1. Rescues: If time is a life-safety factor in a rescue situation, I think anything goes to do it safely. There’s a whole range of “rescue” scenarios and the seriousness of each is decided by the rescuer—whoever that may be at the time. If they act in the best interest of the victim, I would find it difficult to find fault. I think any fixed rescue anchors placed on an established climb should later be removed, as a general rule.

2. Adding top and multi-pitch anchors: I don’t agree with this either, without permission of the FAists.

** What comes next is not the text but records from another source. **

(* ===== verification/UserLib.v ===== *)
(** * The user library

    The functions of [user/src/syscall.rs] and [user/src/lib.rs] that enter the
    kernel: what they put in the registers, and the loops that repeat a call. *)

From S2P Require Import Prelude.

(** A slice or string: its address and length. *)
Record Slice := { ptr : Z; len : Z }.

(** The registers at [ecall]: [x17], [x10], [x11], [x12]. *)
Definition regs : Type := Z * Z * Z * Z.

(** The numbers as the user library declares them. *)
Definition SYSCALL_DUP : Z := 24.
Definition SYSCALL_OPEN : Z := 56.
Definition SYSCALL_CLOSE : Z := 57.
Definition SYSCALL_PIPE : Z := 59.
Definition SYSCALL_READ : Z := 63.
Definition SYSCALL_WRITE : Z := 64.
Definition SYSCALL_EXIT : Z := 93.
Definition SYSCALL_SLEEP : Z := 101.
Definition SYSCALL_YIELD : Z := 124.
Definition SYSCALL_KILL : Z := 129.
Definition SYSCALL_GET_TIME : Z := 169.
Definition SYSCALL_GETPID : Z := 172.
Definition SYSCALL_FORK : Z := 220.
Definition SYSCALL_EXEC : Z := 221.
Definition SYSCALL_WAITPID : Z := 260.
Definition SYSCALL_THREAD_CREATE : Z := 1000.
Definition SYSCALL_GETTID : Z := 1001.
Definition SYSCALL_WAITTID : Z := 1002.
Definition SYSCALL_MUTEX_CREATE : Z := 1010.
Definition SYSCALL_MUTEX_LOCK : Z := 1011.
Definition SYSCALL_MUTEX_UNLOCK : Z := 1012.
Definition SYSCALL_SEMAPHORE_CREATE : Z := 1020.
Definition SYSCALL_SEMAPHORE_UP : Z := 1021.
Definition SYSCALL_SEMAPHORE_DOWN : Z := 1022.
Definition SYSCALL_CONDVAR_CREATE : Z := 1030.
Definition SYSCALL_CONDVAR_SIGNAL : Z := 1031.
Definition SYSCALL_CONDVAR_WAIT : Z := 1032.

Definition syscall (id a0 a1 a2 : Z) : regs := (id, a0, a1, a2).

Definition sys_dup (fd : Z) : regs := syscall SYSCALL_DUP fd 0 0.
Definition sys_open (path : Slice) (flags : Z) : regs := syscall SYSCALL_OPEN (ptr path) flags 0.
Definition sys_close (fd : Z) : regs := syscall SYSCALL_CLOSE fd 0 0.
Definition sys_pipe (pipe : Slice) : regs := syscall SYSCALL_PIPE (ptr pipe) 0 0.
Definition sys_read (fd : Z) (buffer : Slice) : regs := syscall SYSCALL_READ fd (ptr buffer) (len buffer).
Definition sys_write (fd : Z) (buffer : Slice) : regs := syscall SYSCALL_WRITE fd (ptr buffer) (len buffer).
Definition sys_exit (exit_code : Z) : regs := syscall SYSCALL_EXIT (wrap64 exit_code) 0 0.
Definition sys_sleep (sleep_ms : Z) : regs := syscall SYSCALL_SLEEP sleep_ms 0 0.
Definition sys_yield : regs := syscall SYSCALL_YIELD 0 0 0.
Definition sys_kill (pid signal : Z) : regs := syscall SYSCALL_KILL pid (wrap64 signal) 0.
Definition sys_get_time : regs := syscall SYSCALL_GET_TIME 0 0 0.
Definition sys_getpid : regs := syscall SYSCALL_GETPID 0 0 0.
Definition sys_fork : regs := syscall SYSCALL_FORK 0 0 0.
Definition sys_exec (path args : Slice) : regs := syscall SYSCALL_EXEC (ptr path) (ptr args) 0.
Definition sys_waitpid (pid exit_code : Z) : regs := syscall SYSCALL_WAITPID (wrap64 pid) exit_code 0.
Definition sys_thread_create (entry arg : Z) : regs := syscall SYSCALL_THREAD_CREATE entry arg 0.
Definition sys_gettid : regs := syscall SYSCALL_GETTID 0 0 0.
Definition sys_waittid (tid : Z) : regs := syscall SYSCALL_WAITTID tid 0 0.
Definition sys_mutex_create (blocking : bool) : regs := syscall SYSCALL_MUTEX_CREATE (if blocking then 1 else 0) 0 0.
Definition sys_mutex_lock (id : Z) : regs := syscall SYSCALL_MUTEX_LOCK id 0 0.
Definition sys_mutex_unlock (id : Z) : regs := syscall SYSCALL_MUTEX_UNLOCK id 0 0.
Definition sys_semaphore_create (res_count : Z) : regs := syscall SYSCALL_SEMAPHORE_CREATE res_count 0 0.
Definition sys_semaphore_up (sem_id : Z) : regs := syscall SYSCALL_SEMAPHORE_UP sem_id 0 0.
Definition sys_semaphore_down (sem_id : Z) : regs := syscall SYSCALL_SEMAPHORE_DOWN sem_id 0 0.
Definition sys_condvar_create (arg : Z) : regs := syscall SYSCALL_CONDVAR_CREATE arg 0 0.
Definition sys_condvar_signal (condvar_id : Z) : regs := syscall SYSCALL_CONDVAR_SIGNAL condvar_id 0 0.
Definition sys_condvar_wait (condvar_id mutex_id : Z) : regs := syscall SYSCALL_CONDVAR_WAIT condvar_id mutex_id 0.

(** The functions of the library that enter the kernel, with their arguments.
    [wait_], [waitpid_] and [waittid_] are the functions [wait], [waitpid] and
    [waittid], whose loops are below. *)
Inductive Fn :=
  | dup (fd : Z) | open (path : Slice) (flags : Z) | close (fd : Z) | pipe (pipe_fd : Slice)
  | read (fd : Z) (buf : Slice) | write (fd : Z) (buf : Slice) | exit (exit_code : Z) | yield_ | get_time
  | getpid | fork | exec (path args : Slice) | wait_ (exit_code : Z) | waitpid_ (pid exit_code : Z) | waitpid_nb (pid exit_code : Z)
  | kill (pid signal : Z)
  | sleep (sleep_ms : Z) | thread_create (entry arg : Z) | gettid | waittid_ (tid : Z) | mutex_create | mutex_blocking_create
  | mutex_lock (id : Z) | mutex_unlock (id : Z) | semaphore_create (res_count : Z) | semaphore_up (id : Z)
  | semaphore_down (id : Z) | condvar_create | condvar_signal (id : Z) | condvar_wait (condvar mutex : Z).

(** The call a function makes, and repeats in the case of the three loops. *)
Definition call (f : Fn) : regs :=
  match f with
  | dup fd => sys_dup fd
  | open path flags => sys_open path flags
  | close fd => sys_close fd
  | pipe pipe_fd => sys_pipe pipe_fd
  | read fd buf => sys_read fd buf
  | write fd buf => sys_write fd buf
  | exit code => sys_exit code
  | yield_ => sys_yield
  | get_time => sys_get_time
  | getpid => sys_getpid
  | fork => sys_fork
  | exec path args => sys_exec path args
  | wait_ code => sys_waitpid (-1) code
  | waitpid_ pid code => sys_waitpid (to_signed 64 pid) code
  | waitpid_nb pid code => sys_waitpid (to_signed 64 pid) code
  | kill pid signal => sys_kill pid signal
  | sleep ms => sys_sleep ms
  | thread_create entry arg => sys_thread_create entry arg
  | gettid => sys_gettid
  | waittid_ tid => sys_waittid tid
  | mutex_create => sys_mutex_create false
  | mutex_blocking_create => sys_mutex_create true
  | mutex_lock id => sys_mutex_lock id
  | mutex_unlock id => sys_mutex_unlock id
  | semaphore_create n => sys_semaphore_create n
  | semaphore_up id => sys_semaphore_up id
  | semaphore_down id => sys_semaphore_down id
  | condvar_create => sys_condvar_create 0
  | condvar_signal id => sys_condvar_signal id
  | condvar_wait c m => sys_condvar_wait c m
  end.

(** Arguments of the types the functions declare. *)
Definition usize (x : Z) : Prop := 0 <= x < 2 ^ 64.
Definition i32 (x : Z) : Prop := - 2 ^ 31 <= x < 2 ^ 31.
Definition typed (f : Fn) : Prop :=
  match f with
  | open _ flags => 0 <= flags < 2 ^ 32
  | exit code => i32 code
  | kill _ signal => i32 signal
  | waitpid_ pid _ | waitpid_nb pid _ => usize pid
  | _ => True
  end.

(** ** Calls repeated while the result is -2 *)

Section wait.
Context {St : Type} (enter : regs → M St Z).

(** [loop { match call { -2 => yield_(), r => return r } }]; out of fuel when
    the result stays -2. *)
Fixpoint retry (fuel : nat) (req : regs) : M St Z :=
  match fuel with
  | O => panic_with PFuel
  | S fuel' =>
      r ← enter req;
      if r =? -2 then _ ← enter sys_yield; retry fuel' req else mret r
  end.
Definition wait (fuel : nat) (exit_code : Z) : M St Z := retry fuel (call (wait_ exit_code)).
Definition waitpid (fuel : nat) (pid exit_code : Z) : M St Z := retry fuel (call (waitpid_ pid exit_code)).
Definition waittid (fuel : nat) (tid : Z) : M St Z := retry fuel (call (waittid_ tid)).
End wait.
(* ===== verification/Abi.v ===== *)
(** * The system call interface

    The numbers and arguments of the system calls, on both sides of [ecall]: the
    wrappers of the user library ([user/src/syscall.rs], [user/src/lib.rs]), which
    put a number in [x17] and three arguments in [x10] to [x12], and the [match] of
    the kernel ([os/src/syscall/mod.rs]), which casts the registers to the types of
    the handlers. *)

From S2P Require Import Prelude UserLib.

(** ** The kernel *)

(** A call as its handler receives it. *)
Inductive Request :=
  | RDup (fd : Z) | ROpen (path flags : Z) | RClose (fd : Z) | RPipe (pipe : Z)
  | RRead (fd buf len : Z) | RWrite (fd buf len : Z) | RExit (code : Z) | RSleep (ms : Z) | RYield
  | RKill (pid signal : Z) | RGetTime | RGetpid | RFork | RExec (path args : Z)
  | RWaitpid (pid exit_code : Z) | RThreadCreate (entry arg : Z) | RGettid | RWaittid (tid : Z)
  | RMutexCreate (blocking : bool) | RMutexLock (id : Z) | RMutexUnlock (id : Z)
  | RSemaphoreCreate (res_count : Z) | RSemaphoreUp (id : Z) | RSemaphoreDown (id : Z)
  | RCondvarCreate (arg : Z) | RCondvarSignal (id : Z) | RCondvarWait (condvar mutex : Z).

Definition SYSCALL_DUP : Z := 24.
Definition SYSCALL_OPEN : Z := 56.
Definition SYSCALL_CLOSE : Z := 57.
Definition SYSCALL_PIPE : Z := 59.
Definition SYSCALL_READ : Z := 63.
Definition SYSCALL_WRITE : Z := 64.
Definition SYSCALL_EXIT : Z := 93.
Definition SYSCALL_SLEEP : Z := 101.
Definition SYSCALL_YIELD : Z := 124.
Definition SYSCALL_KILL : Z := 129.
Definition SYSCALL_GET_TIME : Z := 169.
Definition SYSCALL_GETPID : Z := 172.
Definition SYSCALL_FORK : Z := 220.
Definition SYSCALL_EXEC : Z := 221.
Definition SYSCALL_WAITPID : Z := 260.
Definition SYSCALL_THREAD_CREATE : Z := 1000.
Definition SYSCALL_GETTID : Z := 1001.
Definition SYSCALL_WAITTID : Z := 1002.
Definition SYSCALL_MUTEX_CREATE : Z := 1010.
Definition SYSCALL_MUTEX_LOCK : Z := 1011.
Definition SYSCALL_MUTEX_UNLOCK : Z := 1012.
Definition SYSCALL_SEMAPHORE_CREATE : Z := 1020.
Definition SYSCALL_SEMAPHORE_UP : Z := 1021.
Definition SYSCALL_SEMAPHORE_DOWN : Z := 1022.
Definition SYSCALL_CONDVAR_CREATE : Z := 1030.
Definition SYSCALL_CONDVAR_SIGNAL : Z := 1031.
Definition SYSCALL_CONDVAR_WAIT : Z := 1032.

(** [match syscall_id]; [None] is the [panic!] of the last arm. *)
Definition decode (id a0 a1 a2 : Z) : option Request :=
  if id =? SYSCALL_DUP then Some (RDup a0)
  else if id =? SYSCALL_OPEN then Some (ROpen a0 (wrap32 a1))
  else if id =? SYSCALL_CLOSE then Some (RClose a0)
  else if id =? SYSCALL_PIPE then Some (RPipe a0)
  else if id =? SYSCALL_READ then Some (RRead a0 a1 a2)
  else if id =? SYSCALL_WRITE then Some (RWrite a0 a1 a2)
  else if id =? SYSCALL_EXIT then Some (RExit (to_signed 32 a0))
  else if id =? SYSCALL_SLEEP then Some (RSleep a0)
  else if id =? SYSCALL_YIELD then Some RYield
  else if id =? SYSCALL_KILL then Some (RKill a0 (wrap32 a1))
  else if id =? SYSCALL_GET_TIME then Some RGetTime
  else if id =? SYSCALL_GETPID then Some RGetpid
  else if id =? SYSCALL_FORK then Some RFork
  else if id =? SYSCALL_EXEC then Some (RExec a0 a1)
  else if id =? SYSCALL_WAITPID then Some (RWaitpid (to_signed 64 a0) a1)
  else if id =? SYSCALL_THREAD_CREATE then Some (RThreadCreate a0 a1)
  else if id =? SYSCALL_GETTID then Some RGettid
  else if id =? SYSCALL_WAITTID then Some (RWaittid a0)
  else if id =? SYSCALL_MUTEX_CREATE then Some (RMutexCreate (a0 =? 1))
  else if id =? SYSCALL_MUTEX_LOCK then Some (RMutexLock a0)
  else if id =? SYSCALL_MUTEX_UNLOCK then Some (RMutexUnlock a0)
  else if id =? SYSCALL_SEMAPHORE_CREATE then Some (RSemaphoreCreate a0)
  else if id =? SYSCALL_SEMAPHORE_UP then Some (RSemaphoreUp a0)
  else if id =? SYSCALL_SEMAPHORE_DOWN then Some (RSemaphoreDown a0)
  else if id =? SYSCALL_CONDVAR_CREATE then Some (RCondvarCreate a0)
  else if id =? SYSCALL_CONDVAR_SIGNAL then Some (RCondvarSignal a0)
  else if id =? SYSCALL_CONDVAR_WAIT then Some (RCondvarWait a0 a1)
  else None.

(** The handler meant for each function, with the arguments meant. *)
Definition meaning (f : UserLib.Fn) : Request :=
  match f with
  | dup fd => RDup fd
  | open path flags => ROpen (ptr path) flags
  | close fd => RClose fd
  | pipe p => RPipe (ptr p)
  | read fd buf => RRead fd (ptr buf) (len buf)
  | write fd buf => RWrite fd (ptr buf) (len buf)
  | exit code => RExit code
  | yield_ => RYield
  | get_time => RGetTime
  | getpid => RGetpid
  | fork => RFork
  | exec path args => RExec (ptr path) (ptr args)
  | wait_ code => RWaitpid (-1) code
  | waitpid_ pid code => RWaitpid (to_signed 64 pid) code
  | waitpid_nb pid code => RWaitpid (to_signed 64 pid) code
  | kill pid signal => RKill pid (wrap32 signal)
  | sleep ms => RSleep ms
  | thread_create entry arg => RThreadCreate entry arg
  | gettid => RGettid
  | waittid_ tid => RWaittid tid
  | mutex_create => RMutexCreate false
  | mutex_blocking_create => RMutexCreate true
  | mutex_lock id => RMutexLock id
  | mutex_unlock id => RMutexUnlock id
  | semaphore_create n => RSemaphoreCreate n
  | semaphore_up id => RSemaphoreUp id
  | semaphore_down id => RSemaphoreDown id
  | condvar_create => RCondvarCreate 0
  | condvar_signal id => RCondvarSignal id
  | condvar_wait c m => RCondvarWait c m
  end.

(** ** Repeated calls *)

(** A call that answers -2 a number of times and then something else. *)
Fixpoint answers {St} (enter : UserLib.regs → M St Z) (call : UserLib.regs) (n : nat) (s : St) (r : Z) (s' : St) : Prop :=
  match n with
  | O => enter call s = Ok (r, s') ∧ r ≠ -2
  | S n' => ∃ s1 y s2, enter call s = Ok (-2, s1) ∧ enter UserLib.sys_yield s1 = Ok (y, s2) ∧ answers enter call n' s2 r s'
  end.

Lemma retry_answers {St} (enter : UserLib.regs → M St Z) call n : ∀ fuel s r s',
  answers enter call n s r s' → (n < fuel)%nat → UserLib.retry enter fuel call s = Ok (r, s').
Proof.
  induction n as [|n IH]; intros [|fuel] s r s' Ha Hn; try lia; cbn [answers] in Ha; cbn [UserLib.retry]; unfold mbind, M_bind.
  - destruct Ha as [-> Hr]. by rewrite (proj2 (Z.eqb_neq _ _) Hr).
  - destruct Ha as (s1 & y & s2 & -> & E & Ha). rewrite Z.eqb_refl. rewrite E. apply IH; [done|lia].
Qed.

(** A pid through [isize], a register and [isize] again. *)
Lemma waitpid_word pid code :
  Some (RWaitpid (to_signed 64 (wrap64 (to_signed 64 pid))) code) = Some (RWaitpid (to_signed 64 pid) code).
Proof.
  rewrite to_signed_wrap by lia. rewrite (to_signed_id 64 (to_signed 64 pid)); [done|lia|]. apply to_signed_range. lia.
Qed.

(** ** Properties *)

(** C34: The two sides of [ecall] agree: the number and registers that every
    function of the user library passes reach the kernel's handler of the same
    meaning with the same arguments, through the casts on both sides (an [i32]
    exit code through [usize] and back, a [u32] flag word, the [isize] pid of
    [waitpid]).  For [wait], [waitpid] and [waittid] it is the call they repeat. *)
Theorem abi_agrees f : UserLib.typed f →
  let '(id, a0, a1, a2) := UserLib.call f in decode id a0 a1 a2 = Some (meaning f).
Proof.
  intros Ht. destruct f; try done; cbn in Ht |- *; unfold decode; cbn.
  - by rewrite wrap_small.
  - rewrite to_signed_wrap, to_signed_id by (done || lia). done.
  - apply waitpid_word.
  - apply waitpid_word.
  - by rewrite wrap_wrap.
Qed.

(** [wait], [waitpid] and [waittid] return the first answer of the kernel that
    is not -2, after one yield for each -2: they end if and when the kernel
    answers, and never return -2. *)
Theorem user_wait_returns {St} (enter : UserLib.regs → M St Z) (n fuel : nat) s r s' pid code :
  (n < fuel)%nat →
  (answers enter (UserLib.sys_waitpid (-1) code) n s r s' → UserLib.wait enter fuel code s = Ok (r, s') ∧ r ≠ -2) ∧
  (answers enter (UserLib.sys_waitpid (to_signed 64 pid) code) n s r s' → UserLib.waitpid enter fuel pid code s = Ok (r, s')) ∧
  (answers enter (UserLib.sys_waittid pid) n s r s' → UserLib.waittid enter fuel pid s = Ok (r, s')).
Proof.
  intros Hn. split_and!; intros Ha; [split; [by eapply retry_answers|]|by eapply retry_answers..].
  clear Hn. revert s Ha. induction n as [|n IH]; intros s Ha; cbn [answers] in Ha; [apply Ha|].
  destruct Ha as (s1 & y & s2 & _ & _ & Ha). by eapply IH.
Qed.

Lemma abi_agrees_witness : decode 93 (2 ^ 64 - 4) 0 0 = Some (RExit (-4)).
Proof. by apply (abi_agrees (UserLib.exit (-4))). Defined.

Lemma user_wait_returns_witness :
  UserLib.wait (λ c (s : nat), Ok (if decide (c = UserLib.sys_yield) then 0 else if (s =? 2)%nat then 7 else -2, S s)) 4 0 0%nat = Ok (7, 3%nat).
Proof.
  apply (user_wait_returns _ 1 4 0%nat 7 3%nat 0 0); [lia|]. exists 1%nat, 0, 2%nat. done.
Defined.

3. Replacing bad anchors: Absolutely. I would encourage anyone planning on this to consult with the FAist and then climbers who have been doing this for years so as to minimize the impact to the rock. As far as the pin discussion – each placement is unique, as many know. Even in the harder rock around here you’re always going to risk chipping out the rock. I think it’s impossible to gauge at which point it becomes cosmetically unappealing to anyone other than yourself (as with bolt replacement.) Once you’ve started tapping the hammer you’re “altering “ the rock. In my opinion, if a degraded pin can be easily replaced with a good one that can last another 10 years—why not? If the cleaned slot can take a good piece of gear, leave it for the gear. If the placement is ruined and no other “reasonably” close placement is available, replace it with a bolt. I would always get the blessing of the FAist. If they don’t agree, move on. Obviously, there are an endless number of “what if’s?” related to just this issue.

4. Permission: I would always ask permission from the FAists before adding or replacing fixed gear. I once asked Karl Rickson if I could add a bolt on a runout, dangerous, grainy section of one of his climbs --- ONCE! The colorful string of expletives that burst forth from his lips clearly illustrated his thoughts on the subject. The effort it had taken just to safely back off that climb was a great lesson in itself. It never crossed my mind to place a bolt to make it safer for me to continue OR to back off, without his permission. I’d love to get back out there and complete that climb someday, in the style he used. Until then I’ll climb routes I’m comfortable with. I would suggest always consulting with locals who knew/know any FAists that may not be around to talk to.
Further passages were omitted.